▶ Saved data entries
(** * bb_mpu9150: calibration loading and the sampling loop

    A shallow embedding of the two front ends of the MPU-9150 package,
    - [src/linux-mpu9150/imu.c]  (console variant, module [Imu]) and
    - [src/mpu9150_node.cpp]     (ROS publisher variant, module [Node]):
    the option loop of [main], the start-up of the driver, the calibration
    loader [set_cal] and the sampling loop.

    Conventions of the embedding.
    - C integers are [Z] with the conversion written out: [short] is 16 bits,
      [int] and [unsigned int] 32 bits, [long] and [unsigned long] 64 bits
      (LP64 Linux).  Division is C's truncating division, [Z.quot].
      [atoi] is glibc's, [(int) strtol(s, NULL, 10)].  With these widths
      the [long] arithmetic of [set_cal] cannot overflow, its operands being
      [int]s.
    - The driver (mpu9150.h), the glue layer (linux_glue.h), libc's stdio and
      the ROS client library are external.  Every call into them is recorded
      as an [event] in a chronological trace; what they return comes from an
      oracle, the record [env].
    - [exit] and the unbounded loops are handled by the [outcome] of a
      computation: [Ret v], [Exit code] or [Timeout] (loop fuel used up).
    - The SIGINT handler only executes [done = 1].  [done] is read nowhere
      but in the loop test of [read_loop], so delivery of the signal is
      modelled at the interruption points [intr] of the sampling loops:
      before each test of the loop condition and before each external call
      of the loop.  A signal that arrives earlier, once the handler is
      installed, has the effect of one at the first interruption point. *)

From stdpp Require Import gmap strings list.
From Stdlib Require Import ZArith Lia Ascii.

Local Open Scope Z_scope.

(** ** Machine integers *)

Module CInt.

(** Value of [x] converted to an unsigned [w]-bit integer. *)
Definition wrap (w x : Z) : Z := x mod 2 ^ w.

(** Value of [x] converted to a signed [w]-bit integer (two's complement). *)
Definition swrap (w x : Z) : Z := (x + 2 ^ (w - 1)) mod 2 ^ w - 2 ^ (w - 1).

Definition to_short (x : Z) : Z := swrap 16 x.
Definition to_int (x : Z) : Z := swrap 32 x.
Definition to_uint (x : Z) : Z := wrap 32 x.
Definition to_long (x : Z) : Z := swrap 64 x.
Definition to_ulong (x : Z) : Z := wrap 64 x.

Definition SHRT_MIN : Z := -32768.
Definition SHRT_MAX : Z := 32767.
Definition INT_MIN : Z := -2147483648.
Definition INT_MAX : Z := 2147483647.
Definition LONG_MIN : Z := -9223372036854775808.
Definition LONG_MAX : Z := 9223372036854775807.

Definition in_short (x : Z) : Prop := SHRT_MIN <= x <= SHRT_MAX.
Definition in_int (x : Z) : Prop := INT_MIN <= x <= INT_MAX.

(** [long] arithmetic. *)
Definition long_add (a b : Z) : Z := to_long (a + b).
Definition long_sub (a b : Z) : Z := to_long (a - b).
Definition long_div (a b : Z) : Z := to_long (Z.quot a b).

End CInt.
Export CInt.

(** ** The parts of libc that [set_cal] uses *)

Module Libc.

Definition newline : ascii := "010"%char.
Definition nl : string := String newline EmptyString.

(** [isspace] in the C locale: space, \t, \n, \v, \f, \r. *)
Definition isspace (c : ascii) : bool :=
  let n := nat_of_ascii c in
  ((n =? 32) || ((9 <=? n) && (n <=? 13)))%nat.

Definition isdigit (c : ascii) : bool :=
  let n := nat_of_ascii c in ((48 <=? n) && (n <=? 57))%nat.

Definition digit_val (c : ascii) : Z := Z.of_nat (nat_of_ascii c) - 48.

Fixpoint skip_space (s : string) : string :=
  match s with
  | String c s' => if isspace c then skip_space s' else s
  | EmptyString => s
  end.

(** The decimal number that the leading digits of [s] spell, on top of
    [acc]. *)
Fixpoint digits (acc : Z) (s : string) : Z :=
  match s with
  | String c s' => if isdigit c then digits (acc * 10 + digit_val c) s' else acc
  | EmptyString => acc
  end.

(** [strtol(s, NULL, 10)]: white space, an optional sign, digits; the
    result saturates at the bounds of [long]. *)
Definition strtol (s : string) : Z :=
  match skip_space s with
  | String "-"%char s' => Z.max LONG_MIN (- digits 0 s')
  | String "+"%char s' => Z.min LONG_MAX (digits 0 s')
  | s' => Z.min LONG_MAX (digits 0 s')
  end.

(** [atoi] as glibc defines it: [(int) strtol(s, NULL, 10)]. *)
Definition atoi (s : string) : Z := to_int (strtol s).

(** The characters one [fgets] call stores: at most [n] of them, up to and
    including the first newline; the second component is what is left of
    the stream. *)
Fixpoint fgets_chars (n : nat) (f : string) : string * string :=
  match n, f with
  | S n', String c f' =>
      if Ascii.eqb c newline then (String c EmptyString, f')
      else let (l, r) := fgets_chars n' f' in (String c l, r)
  | _, _ => (EmptyString, f)
  end.

(** The C string that a buffer holds, as [printf("%s")] reads it: the
    characters before the first NUL. *)
Fixpoint c_str (buff : string) : string :=
  match buff with
  | String c buff' =>
      if Ascii.eqb c "000" then EmptyString else String c (c_str buff')
  | EmptyString => EmptyString
  end.

(** [fgets(buff, size, f)]: [None] is the NULL returned at end of file. *)
Definition fgets (size : nat) (f : string) : option (string * string) :=
  match f with
  | EmptyString => None
  | _ => Some (fgets_chars (size - 1) f)
  end.

Definition ULONG_MAX : Z := 18446744073709551615.

(** The value of [c] as a digit in [base], if it is one: letters count
    from 10, in either case. *)
Definition digit_in (base : Z) (c : ascii) : option Z :=
  let n := Z.of_nat (nat_of_ascii c) in
  let v := if (48 <=? n) && (n <=? 57) then n - 48
           else if (97 <=? n) && (n <=? 122) then n - 87
           else if (65 <=? n) && (n <=? 90) then n - 55
           else base in
  if v <? base then Some v else None.

(** The number that the leading digits of [s] spell in [base], on top of
    [acc]. *)
Fixpoint number (base acc : Z) (s : string) : Z :=
  match s with
  | String c s' =>
      match digit_in base c with
      | Some v => number base (acc * base + v) s'
      | None => acc
      end
  | EmptyString => acc
  end.

(** [strtoul(s, NULL, 0)] as glibc defines it: white space, an optional
    sign, then a number in base 16 after 0x or 0X, in base 8 after 0, in
    base 10 otherwise; the result saturates at ULONG_MAX, and a minus sign
    negates it as an [unsigned long].  Without digits the result is 0. *)
Definition strtoul (s : string) : Z :=
  let s1 := skip_space s in
  let signed :=
    match s1 with
    | String "-"%char s' => (true, s')
    | String "+"%char s' => (false, s')
    | _ => (false, s1)
    end in
  let based :=
    match signed.2 with
    | String "0"%char (String "x"%char s') => (16, s')
    | String "0"%char (String "X"%char s') => (16, s')
    | String "0"%char _ => (8, signed.2)
    | _ => (10, signed.2)
    end in
  let v := number based.1 0 based.2 in
  if ULONG_MAX <? v then ULONG_MAX
  else if signed.1 then to_ulong (- v) else v.

End Libc.
Export Libc.

(** ** Driver data, events and the world *)

(** [caldata_t] of mpu9150.h: [short offset[3]; short range[3]]. *)
Record caldata_t := { offset : list Z; range : list Z }.

Inductive event :=
| EvSigint                            (* SIGINT delivered, handler ran *)
| EvSetDebug (on : Z)                 (* mpu9150_set_debug *)
| EvInit (bus rate mix : Z)           (* mpu9150_init *)
| EvSetAccelCal (cal : caldata_t)     (* mpu9150_set_accel_cal *)
| EvSetMagCal (cal : caldata_t)       (* mpu9150_set_mag_cal *)
| EvRead (ret : Z)                    (* mpu9150_read and what it returned *)
| EvExit                              (* mpu9150_exit *)
| EvDelay (ms : Z)                    (* linux_delay_ms *)
| EvPrintEuler                        (* print_fused_euler_angles *)
| EvPrintf (s : string)
| EvPerror (s : string)
| EvRosInfo (counter : Z)             (* ROS_INFO of a formatted sample *)
| EvPublish (fresh : bool)            (* chatter_pub.publish(msg); [fresh]
                                         tells whether msg.data was set *)
| EvSpinOnce                          (* ros::spinOnce *)
| EvRateSleep.                        (* loop_rate.sleep, ros::Rate(10) *)

(** What the environment decides. *)
Record env := {
  fs : gmap string string;      (* the files fopen can open, with contents *)
  sigaction_ret : Z;            (* result of sigaction(SIGINT, ...) *)
  init_ret : Z;                 (* result of mpu9150_init *)
  read_ret : nat -> Z;          (* result of the k-th mpu9150_read *)
  ros_ok : nat -> bool;         (* result of the k-th ros::ok() *)
  sigint_at : nat -> bool       (* is SIGINT delivered at interruption point k *)
}.

Record world := {
  done : Z;                     (* the global [int done] *)
  nintr : nat;                  (* interruption points passed *)
  nread : nat;                  (* mpu9150_read calls made *)
  nok : nat;                    (* ros::ok() calls made *)
  trace : list event
}.

(** Program start: globals are zero-initialised. *)
Definition world0 : world :=
  {| done := 0; nintr := 0; nread := 0; nok := 0; trace := [] |}.

(** The command line after option parsing. *)
Record options := {
  i2c_bus : Z;
  sample_rate : Z;
  yaw_mix_factor : Z;
  verbose : Z;
  mag_cal_file : option string;
  accel_cal_file : option string
}.

(** ** Computations *)

Inductive outcome (A : Type) :=
| Ret (a : A)
| Exit (code : Z)
| Timeout.
Arguments Ret {A} a.
Arguments Exit {A} code.
Arguments Timeout {A}.

Definition M (A : Type) : Type := env -> world -> outcome A * world.

Definition ret {A} (a : A) : M A := fun _ w => (Ret a, w).

Definition bind {A B} (m : M A) (k : A -> M B) : M B :=
  fun e w =>
    match m e w with
    | (Ret a, w') => k a e w'
    | (Exit c, w') => (Exit c, w')
    | (Timeout, w') => (Timeout, w')
    end.

Declare Scope prog_scope.
Delimit Scope prog_scope with prog.
Notation "x <- m ;; k" := (bind m (fun x => k))
  (at level 100, m at next level, k at level 200, right associativity) : prog_scope.
Notation "m ;; k" := (bind m (fun _ => k))
  (at level 100, k at level 200, right associativity) : prog_scope.
Bind Scope prog_scope with M.
Local Open Scope prog_scope.

Definition exit {A} (code : Z) : M A := fun _ w => (Exit code, w).
Definition timeout {A} : M A := fun _ w => (Timeout, w).

Definition ask : M env := fun e w => (Ret e, w).

(** The world after one more event. *)
Definition log (ev : event) (w : world) : world :=
  {| done := done w; nintr := nintr w; nread := nread w; nok := nok w;
     trace := trace w ++ [ev] |}.

(** An external call with no result of interest. *)
Definition emit (ev : event) : M unit := fun _ w => (Ret tt, log ev w).

Definition get_done : M Z := fun _ w => (Ret (done w), w).

(** [sigint_handler]: [done = 1]. *)
Definition sigint_handler : M unit :=
  fun _ w =>
    (Ret tt, {| done := 1; nintr := nintr w; nread := nread w;
                nok := nok w; trace := trace w ++ [EvSigint] |}).

(** An interruption point: a SIGINT that the environment delivers here runs
    the handler. *)
Definition intr : M unit :=
  fun e w =>
    let w' := {| done := done w; nintr := S (nintr w); nread := nread w;
                 nok := nok w; trace := trace w |} in
    if sigint_at e (nintr w) then sigint_handler e w' else (Ret tt, w').
(** What a run of the submission handler comes to: a rejection that
    writes nothing, or a new pending row and then the exception of
    [add_job]. *)
Lemma new_result_run (s s' : Bot) (message : message) (r : result submission)
    (t : list made) :
  run (handle_new_result_command message) s = (r, s', t) →
  ((∃ why, r = Ok (Rejected why)) ∧ db s' = db s ∧ jobs s' = jobs s)
  ∨ (∃ match_type W L,
       r = Raise TypeError ∧
       db s' = (add_pending_match (db s) match_type (W ++ L) W L
                  (List.last (parts message) ""%string)).2 ∧
       jobs s' = jobs s ∧
       mapM (get_user_id_by_tag (db s)) (tags_of message) = Some (W ++ L) ∧
       NoDup (W ++ L) ∧ length W = length L ∧ W ≠ [] ∧ L ≠ []).
Proof.
  unfold handle_new_result_command.
  destruct (bool_decide (chat_type message ∈ _)); cbn [negb].
  2:{ rewrite run_reject. intros [= <- <- <-]. left. eauto. }
  rewrite run_bind, run_do. cbn [exec fst snd]. rewrite run_bind.
  assert (Htarget : ∃ s1 t1,
    run (if decide (TARGET_CHAT_ID s = 0) then do (SetTargetChat (chat_id message))
         else Ret tt) s = (Ok tt, s1, t1) ∧ db s1 = db s ∧ jobs s1 = jobs s).
  { destruct (decide (TARGET_CHAT_ID s = 0)); [rewrite run_do|]; cbn; eauto. }
  destruct Htarget as (s1 & t1 & -> & Hdb & Hjobs).
  destruct (decide (length (parts message) < 4)%nat).
  { rewrite run_reject. intros [= <- <- <-]. left. eauto. }
  fold (tags_of message). set (tags := tags_of message).
  set (score := List.last (parts message) ""%string).
  assert (Htail : ∀ match_type wt lt,
    tags = wt ++ lt → length wt = length lt → wt ≠ [] →
    ∀ r0 s2 t2,
    run (resolve_tags (remove_dups tags) ∅ ≫= λ resolved,
           match resolved with
           | Some user_ids =>
               winner_ids ← ids_of_tags user_ids wt;
               loser_ids ← ids_of_tags user_ids lt;
               if bool_decide (length (remove_dups (winner_ids ++ loser_ids))
                               ≠ length (winner_ids ++ loser_ids))
               then reject message TxtNotUnique
               else
                 pending_id ← do (DbAddPendingMatch match_type (winner_ids ++ loser_ids)
                                    winner_ids loser_ids score);
                 do_try (AddJob Number
                           (Job pending_id (chat_id message) (message_id message)));;
                 do (Telegram (Reply (message_id message)
                       (TxtAwaiting match_type winner_ids loser_ids score)
                       (Some pending_id)));;
                 Ret (Submitted pending_id)
           | None => reject message TxtUserNotFound
           end) s1 = (r0, s2, t2) →
    ((∃ why, r0 = Ok (Rejected why)) ∧ db s2 = db s ∧ jobs s2 = jobs s)
    ∨ (∃ match_type W L,
         r0 = Raise TypeError ∧
         db s2 = (add_pending_match (db s) match_type (W ++ L) W L score).2 ∧
         jobs s2 = jobs s ∧
         mapM (get_user_id_by_tag (db s)) tags = Some (W ++ L) ∧
         NoDup (W ++ L) ∧ length W = length L ∧ W ≠ [] ∧ L ≠ [])).
  { intros mt wt lt Htags Hlen Hwt r0 s2 t2.
    rewrite run_bind.
    destruct (run_resolve_tags (remove_dups tags) ∅ s1) as (res & tr & -> & Hres).
    destruct res as [m|].
    2:{ rewrite run_reject. intros [= <- <- <-]. left. eauto. }
    destruct (Hres m eq_refl) as [Hin _].
    assert (Hall : ∀ tag, tag ∈ tags →
              m !! tag = get_user_id_by_tag (db s1) tag ∧ is_Some (m !! tag)).
    { intros tag Htag. apply Hin. by apply elem_of_remove_dups. }
    rewrite run_bind.
    destruct (run_ids_of_tags m (db s1) wt s1) as (W & -> & HW).
    { intros tag Htag. apply Hall. rewrite Htags. apply elem_of_app. by left. }
    rewrite run_bind.
    destruct (run_ids_of_tags m (db s1) lt s1) as (L & -> & HL).
    { intros tag Htag. apply Hall. rewrite Htags. apply elem_of_app. by right. }
    case_bool_decide as Hdup.
    { rewrite run_reject. intros [= <- <- <-]. left. eauto. }
    rewrite run_bind, run_do. cbn [exec fst snd add_pending_match].
    rewrite run_bind, run_do_try. cbn [exec fst snd date_trigger].
    intros [= <- <- <-]. right. exists mt, W, L.
    cbn [db jobs with_db]. rewrite Hdb, Hjobs in *.
    assert (HlenW : length wt = length W) by (by apply length_mapM in HW).
    assert (HlenL : length lt = length L) by (by apply length_mapM in HL).
    split; [done|]. split; [done|]. split; [done|].
    split; [rewrite Htags; by apply mapM_option_app|].
    split; [apply remove_dups_same_length; by destruct (decide (length (remove_dups (W ++ L)) = length (W ++ L)))|].
    split; [congruence|].
    split; intros ->; destruct wt, lt; cbn in *; done. }
  clearbody tags score.
  destruct (endswith (hd ""%string (parts message)) "1vs1").
  - case_bool_decide as Hcount.
    { rewrite run_reject. cbn. intros [= <- <- <-]. left. eauto. }
    assert (Hlen : length tags = 2%nat).
    { destruct (decide (length tags = 2%nat)); [done|]. by destruct Hcount. }
    rewrite bool_decide_false by (intros [? _]; discriminate).
    rewrite !bool_decide_true by done.
    destruct (singles_teams tags Hlen) as (Htags & Hsame & Hne).
    destruct (run _ s1) as [[r0 s2] t2] eqn:Hrun.
    apply (Htail _ _ _ Htags Hsame Hne) in Hrun.
    intros [= <- <- <-]. exact Hrun.
  - rewrite bool_decide_false by (intros [? _]; discriminate).
    case_bool_decide as Hcount.
    { rewrite run_reject. cbn. intros [= <- <- <-]. left. eauto. }
    assert (Hlen : length tags = 4%nat).
    { destruct (decide (length tags = 4%nat)); [done|]. by destruct Hcount. }
    rewrite !bool_decide_false by discriminate.
    destruct (doubles_teams tags Hlen) as (Htags & Hsame & Hne).
    destruct (run _ s1) as [[r0 s2] t2] eqn:Hrun.
    apply (Htail _ _ _ Htags Hsame Hne) in Hrun.
    intros [= <- <- <-]. exact Hrun.
Qed.
Lemma grade_assignment_effect_witness :
  (Bson.int64 18 = true /\
   Mongo.find_one (fun s => String.eqb (AssignmentSubmission.id s) "7c9e6679-0")
     (snd (submit_assignment Fixture.env "hw1" (Fixture.submission_of "A") []))
   = Some (AssignmentSubmission.mk "7c9e6679-0" "hw1" "A" 1700000000 [] None
             None "pending") /\
   Mongo.find_one (fun s => String.eqb (AssignmentSubmission.id s) "7c9e6679-0")
     (snd (grade_assignment "7c9e6679-0" 18 "Good"
             (snd (submit_assignment Fixture.env "hw1"
                     (Fixture.submission_of "A") []))))
   = Some (AssignmentSubmission.mk "7c9e6679-0" "hw1" "A" 1700000000 []
             (Some 18) (Some "Good") "graded")) /\
  (Bson.int64 (2 ^ 63) = false /\
   grade_assignment "7c9e6679-0" (2 ^ 63) "Good"
     (snd (submit_assignment Fixture.env "hw1" (Fixture.submission_of "A") []))
   = (inl InternalServerError,
      snd (submit_assignment Fixture.env "hw1" (Fixture.submission_of "A") []))).
Proof.
  split.
  - split; [reflexivity|]. split; [reflexivity|].
    apply (proj2 (proj2 (proj1
             (grade_assignment_effect "7c9e6679-0" 18 "Good"
                (snd (submit_assignment Fixture.env "hw1"
                        (Fixture.submission_of "A") [])))
             eq_refl))
             (AssignmentSubmission.mk "7c9e6679-0" "hw1" "A" 1700000000 [] None
                None "pending")).
    reflexivity.
  - split; [reflexivity|].
    apply (proj1 (proj2
             (grade_assignment_effect "7c9e6679-0" (2 ^ 63) "Good"
                (snd (submit_assignment Fixture.env "hw1"
                        (Fixture.submission_of "A") []))))).
    reflexivity.
Defined.

(** X14.  After [remove_student_from_batch] the student is shown no
    assignments, whatever is stored. *)
Theorem removed_student_sees_no_assignments
  (db : DB) (batch_id student_id : string)
  (all_assignments : list Assignment.t)
  (stored : list AssignmentSubmission.t) :
  get_student_assignments student_id
    (snd (remove_student_from_batch batch_id student_id db))
    all_assignments stored
  = mkStudentAssignments [] None.
Proof.
  unfold get_student_assignments, remove_student_from_batch. run.
  rewrite find_one_update_one by reflexivity.
  now destruct (Mongo.find_one _ (student_profiles db)).
Qed.
(** * Dishwashing pipeline: sequential baseline and four-stage threaded pipeline

    A shallow embedding of [sequential_dishwashing.py] and
    [parallel_dishwashing.py].

    - Dish objects live in a store (a list indexed by object reference); the
      queues, the completed list and the workers' local variable [dish] hold
      references into that store, as the Python objects are shared.
    - The threaded pipeline is an interleaving semantics: one deterministic
      step function per thread (the coordinator running [process_parallel] and
      the four stage workers), driven by a schedule that names the thread that
      moves next.  A thread that is blocked, not started or finished does not
      move when it is scheduled.
    - Wall-clock time is not modelled.  [time.sleep] is a step of its own that
      changes nothing, the timeouts of [Queue.get] and [Thread.join] fire
      whenever the schedule lets the waiting thread move, and the elapsed time
      used by the metrics is an input.  Float values are exact rationals; the
      only float behaviour that matters here, whether a division raises
      [ZeroDivisionError], depends on the divisor being zero alone. *)

From Stdlib Require Import ZArith QArith Lia Lqa.
From stdpp Require Import base tactics option list functions strings.

Local Open Scope string_scope.
Local Open Scope list_scope.
Local Open Scope nat_scope.

(** ** Dishes *)

Record Dish := mkDish {
  dish_id : nat;
  dish_type : string;
  status : string
}.

(** [Dish.__init__]: every dish is created dirty. *)
Definition Dish_init (dish_id : nat) (dish_type : string) : Dish :=
  {| dish_id := dish_id; dish_type := dish_type; status := "dirty" |}.

(** [dish.status = v] *)
Definition with_status (v : string) (d : Dish) : Dish :=
  {| dish_id := dish_id d; dish_type := dish_type d; status := v |}.
(** X8. [remove_item] does not look at the sign of [qty]: removing [-n]
    from an entry that holds an integer leaves the same inventory as adding
    [n], as long as the sum is positive. *)
Theorem remove_negative_adds (s : state) (name : string) (v : pyval) (q n : Z) :
  dict_lookup (inventory s) name = Some v ->
  as_int v = Some q ->
  0 < q + n ->
  inventory (remove_item name (PyInt (- n)) s).2 =
    inventory (add_item (PyStr name) (PyInt n) s).2 /\
  dict_lookup (inventory (remove_item name (PyInt (- n)) s).2) name = Some (PyInt (q + n)).
Proof.
  intros Hv Hq Hpos.
  rewrite (add_item_int s name (PyInt n) q n eq_refl)
    by (unfold stored_or_zero; now rewrite Hv).
  rewrite remove_item_state. cbn [snd inventory].
  assert (E : remove_entry (inventory s) name (PyInt (- n)) =
              dict_set (inventory s) name (PyInt (q + n))).
  { unfold remove_entry. rewrite Hv, Hq. unfold as_int.
    replace (q - - n) with (q + n) by lia.
    destruct (Z.leb_spec (q + n) 0); [lia | reflexivity]. }
  rewrite E. split; [reflexivity | apply dict_lookup_set_eq].
Qed.

Lemma remove_negative_adds_witness :
  inventory (remove_item "apple" (PyInt (- 5)) (start stock)).2 =
    inventory (add_item (PyStr "apple") (PyInt 5) (start stock)).2 /\
  dict_lookup (inventory (remove_item "apple" (PyInt (- 5)) (start stock)).2) "apple"
    = Some (PyInt (7 + 5)).
Proof.
  apply (remove_negative_adds (start stock) "apple" (PyInt 7) 7 5).
  - reflexivity.
  - reflexivity.
  - lia.
Defined.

▶ WHAT IS NEEDED
Gather each line in these records that contains the string "ZArith".

▶ SOLUTION TO THIS TASK
From Stdlib Require Import ZArith Lia Ascii.
From Stdlib Require Import ZArith QArith Lia Lqa.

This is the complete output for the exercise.